From 1702 to 1706 he studied at the Universities of Giessen and Wetzlar, afterwards relocating to Amsterdam, where he studied anatomy under Frederik Ruysch (1638–1731). In the summer of 1707, he was an assistant physician in field hospitals at Brussels and Ghent during the War of the Spanish Succession. He then traveled to Leiden, where he studied anatomy under Bernhard Siegfried Albinus (1653–1721) and Govert Bidloo (1649–1713), also attending Hermann Boerhaave’s lectures on chemistry and ocular diseases. In 1708 he earned his doctorate from the University of Harderwijk, and in the summer of 1709, rejoined the Dutch military as a field surgeon during the Siege of Tournai. Shortly afterwards, he distinguished himself in treatment of the wounded from the Battle of Malplaquet.

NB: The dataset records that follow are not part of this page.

Lemma Forall_is_byte_app l k :
  Forall is_byte (l ++ k) <-> Forall is_byte l /\ Forall is_byte k.
Proof. apply Forall_app. Qed.

(** ** Bit operations as arithmetic *)

Lemma lor_shiftl_add x k y :
  0 <= k -> 0 <= y < 2 ^ k -> Z.lor (Z.shiftl x k) y = x * 2 ^ k + y.
Proof.
  intros Hk Hy. rewrite <- Z.shiftl_mul_pow2 by done.
  rewrite <- Z.lxor_lor, <- Z.add_nocarry_lxor; [done| |];
    (apply Z.bits_inj'; intros i Hi; rewrite Z.land_spec, Z.bits_0;
     destruct (Z.ltb_spec i k);
     [by rewrite Z.shiftl_spec_low |
      apply andb_false_intro2; destruct (decide (y = 0)) as [->|];
      [apply Z.bits_0 | apply Z.bits_above_log2; [lia|];
       apply Z.lt_le_trans with k; [|done]; apply Z.log2_lt_pow2; lia]]).
Qed.

Lemma lor_mul_pow2_add x k y :
  0 <= k -> 0 <= y < 2 ^ k -> Z.lor (x * 2 ^ k) y = x * 2 ^ k + y.
Proof. intros. rewrite <- Z.shiftl_mul_pow2 by done. rewrite lor_shiftl_add by done.
  by rewrite Z.shiftl_mul_pow2. Qed.

Lemma land_ones_mod x k : 0 <= k -> Z.land x (2 ^ k - 1) = x mod 2 ^ k.
Proof.
  intros. replace (2 ^ k - 1) with (Z.ones k) by (rewrite Z.ones_equiv; lia).
  by apply Z.land_ones.
Qed.

Lemma land_31 x : Z.land x 31 = x mod 32.
Proof. apply (land_ones_mod x 5). lia. Qed.
Lemma land_63 x : Z.land x 63 = x mod 64.
Proof. apply (land_ones_mod x 6). lia. Qed.
Lemma land_127 x : Z.land x 127 = x mod 128.
Proof. apply (land_ones_mod x 7). lia. Qed.
Lemma land_255 x : Z.land x 255 = x mod 256.
Proof. apply (land_ones_mod x 8). lia. Qed.

(** A decidable property of all integers below a bound, by computation. *)
Lemma forall_below (P : Z -> bool) (n : nat) :
  forallb (fun k => P (Z.of_nat k)) (seq 0 n) = true ->
  forall z, 0 <= z < Z.of_nat n -> P z = true.
Proof.
  intros H z Hz. rewrite forallb_forall in H.
  rewrite <- (Z2Nat.id z) by lia. apply H. apply in_seq. lia.
Qed.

In 1711 he was appointed professor of anatomy and surgery at the University of Altdorf, and from 1720, was a professor of anatomy and surgery at Helmstädt, where he remained for rest of his life. During his tenure at Helmstädt, he also taught classes in botany and practical medicine.
Among his numerous writings, his best known work is Chirurgie, a book on surgery that was translated into several languages. It was used extensively in Japan, and was still employed as a standard text at Vienna as late as 1838. Heister's botanical garden in Helmstädt was considered one of the most beautiful in Germany.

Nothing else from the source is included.